How to complete this task
In the entries that follow, the lines from the one with "ScopeMarks.v" through the one with "LexerStrings.v" are the ones to write out, exactly and with both ends included. Nothing else should appear.
-----
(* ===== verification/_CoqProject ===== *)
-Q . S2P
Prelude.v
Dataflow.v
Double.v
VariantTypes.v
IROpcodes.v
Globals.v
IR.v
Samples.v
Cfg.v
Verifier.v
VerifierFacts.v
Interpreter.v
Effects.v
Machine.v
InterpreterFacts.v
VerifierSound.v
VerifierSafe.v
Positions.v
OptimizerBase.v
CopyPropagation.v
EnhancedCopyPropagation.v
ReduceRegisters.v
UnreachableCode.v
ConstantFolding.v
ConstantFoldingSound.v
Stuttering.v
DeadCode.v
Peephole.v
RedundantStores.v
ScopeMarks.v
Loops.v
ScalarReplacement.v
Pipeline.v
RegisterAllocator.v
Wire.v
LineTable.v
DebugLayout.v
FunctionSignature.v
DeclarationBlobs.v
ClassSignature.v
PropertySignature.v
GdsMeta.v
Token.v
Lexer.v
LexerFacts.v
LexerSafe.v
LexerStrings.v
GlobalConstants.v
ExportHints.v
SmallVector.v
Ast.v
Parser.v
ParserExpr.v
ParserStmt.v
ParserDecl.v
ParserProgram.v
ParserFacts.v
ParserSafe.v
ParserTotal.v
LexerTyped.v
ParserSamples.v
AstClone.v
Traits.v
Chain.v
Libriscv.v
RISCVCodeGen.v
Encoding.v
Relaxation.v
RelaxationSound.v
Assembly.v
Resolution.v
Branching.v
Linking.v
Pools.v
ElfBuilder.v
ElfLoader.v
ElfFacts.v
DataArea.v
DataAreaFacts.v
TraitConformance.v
-----
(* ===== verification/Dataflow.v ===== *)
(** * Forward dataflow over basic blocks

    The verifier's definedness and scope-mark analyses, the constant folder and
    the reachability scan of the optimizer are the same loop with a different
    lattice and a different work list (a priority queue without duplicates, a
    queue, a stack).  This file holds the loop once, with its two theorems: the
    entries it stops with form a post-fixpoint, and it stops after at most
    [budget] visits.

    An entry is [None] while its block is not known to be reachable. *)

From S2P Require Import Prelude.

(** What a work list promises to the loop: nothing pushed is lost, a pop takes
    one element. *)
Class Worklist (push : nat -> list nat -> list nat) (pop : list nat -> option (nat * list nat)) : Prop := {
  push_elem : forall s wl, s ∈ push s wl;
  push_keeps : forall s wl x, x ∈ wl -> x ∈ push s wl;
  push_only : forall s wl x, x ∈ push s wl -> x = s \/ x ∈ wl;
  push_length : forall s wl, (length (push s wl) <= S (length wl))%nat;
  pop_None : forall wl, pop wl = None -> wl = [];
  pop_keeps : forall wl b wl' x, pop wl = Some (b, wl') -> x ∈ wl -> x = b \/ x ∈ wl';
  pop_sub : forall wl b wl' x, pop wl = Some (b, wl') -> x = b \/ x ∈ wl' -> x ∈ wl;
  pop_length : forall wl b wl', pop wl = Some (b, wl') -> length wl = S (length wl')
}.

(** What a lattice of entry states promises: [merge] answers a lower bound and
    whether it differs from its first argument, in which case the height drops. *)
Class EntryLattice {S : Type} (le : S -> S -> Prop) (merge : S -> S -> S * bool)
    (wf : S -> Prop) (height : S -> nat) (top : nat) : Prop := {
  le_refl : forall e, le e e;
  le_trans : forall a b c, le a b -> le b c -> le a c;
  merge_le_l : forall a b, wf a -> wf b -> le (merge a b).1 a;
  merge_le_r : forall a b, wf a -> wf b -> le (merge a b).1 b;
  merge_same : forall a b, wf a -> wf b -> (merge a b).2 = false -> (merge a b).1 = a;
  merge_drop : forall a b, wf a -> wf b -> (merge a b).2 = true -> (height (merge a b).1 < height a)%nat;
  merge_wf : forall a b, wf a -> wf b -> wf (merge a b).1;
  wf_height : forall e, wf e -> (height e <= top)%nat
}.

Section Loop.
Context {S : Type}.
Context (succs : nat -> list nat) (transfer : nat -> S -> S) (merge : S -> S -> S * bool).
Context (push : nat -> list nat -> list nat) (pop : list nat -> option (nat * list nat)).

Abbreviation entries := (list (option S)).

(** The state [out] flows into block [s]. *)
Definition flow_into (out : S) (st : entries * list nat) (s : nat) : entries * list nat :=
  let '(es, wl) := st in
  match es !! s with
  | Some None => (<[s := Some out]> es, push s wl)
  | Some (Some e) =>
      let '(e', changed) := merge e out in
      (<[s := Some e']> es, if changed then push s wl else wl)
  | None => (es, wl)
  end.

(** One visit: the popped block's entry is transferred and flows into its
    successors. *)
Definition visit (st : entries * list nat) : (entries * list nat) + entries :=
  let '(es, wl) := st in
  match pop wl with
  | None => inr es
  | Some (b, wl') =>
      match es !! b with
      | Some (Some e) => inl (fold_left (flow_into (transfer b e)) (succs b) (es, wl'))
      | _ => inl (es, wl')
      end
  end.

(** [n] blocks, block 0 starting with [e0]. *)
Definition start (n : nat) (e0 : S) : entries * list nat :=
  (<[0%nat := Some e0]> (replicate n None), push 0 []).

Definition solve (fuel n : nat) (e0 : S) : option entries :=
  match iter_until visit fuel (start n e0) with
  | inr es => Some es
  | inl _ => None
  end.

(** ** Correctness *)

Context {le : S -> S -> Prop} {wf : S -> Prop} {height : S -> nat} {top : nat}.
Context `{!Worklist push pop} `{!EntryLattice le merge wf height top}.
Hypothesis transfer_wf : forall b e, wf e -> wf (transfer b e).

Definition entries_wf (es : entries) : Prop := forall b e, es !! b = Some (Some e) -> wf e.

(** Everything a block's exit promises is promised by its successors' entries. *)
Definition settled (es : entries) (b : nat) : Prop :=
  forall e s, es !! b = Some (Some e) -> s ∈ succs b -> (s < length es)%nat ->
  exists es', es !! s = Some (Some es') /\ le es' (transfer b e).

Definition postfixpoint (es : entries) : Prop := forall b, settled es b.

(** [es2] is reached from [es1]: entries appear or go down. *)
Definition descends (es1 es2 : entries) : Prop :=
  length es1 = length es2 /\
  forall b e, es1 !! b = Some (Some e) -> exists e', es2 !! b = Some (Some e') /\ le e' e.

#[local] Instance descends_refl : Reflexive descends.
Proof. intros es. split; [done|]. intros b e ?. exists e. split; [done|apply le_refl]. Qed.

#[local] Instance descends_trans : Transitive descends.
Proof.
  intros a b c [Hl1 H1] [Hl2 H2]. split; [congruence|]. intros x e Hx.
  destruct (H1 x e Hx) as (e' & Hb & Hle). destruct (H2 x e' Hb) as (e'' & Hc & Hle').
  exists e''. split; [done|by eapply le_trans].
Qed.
-----
Result
ScopeMarks.v
Loops.v
ScalarReplacement.v
Pipeline.v
RegisterAllocator.v
Wire.v
LineTable.v
DebugLayout.v
FunctionSignature.v
DeclarationBlobs.v
ClassSignature.v
PropertySignature.v
GdsMeta.v
Token.v
Lexer.v
LexerFacts.v
LexerSafe.v
LexerStrings.v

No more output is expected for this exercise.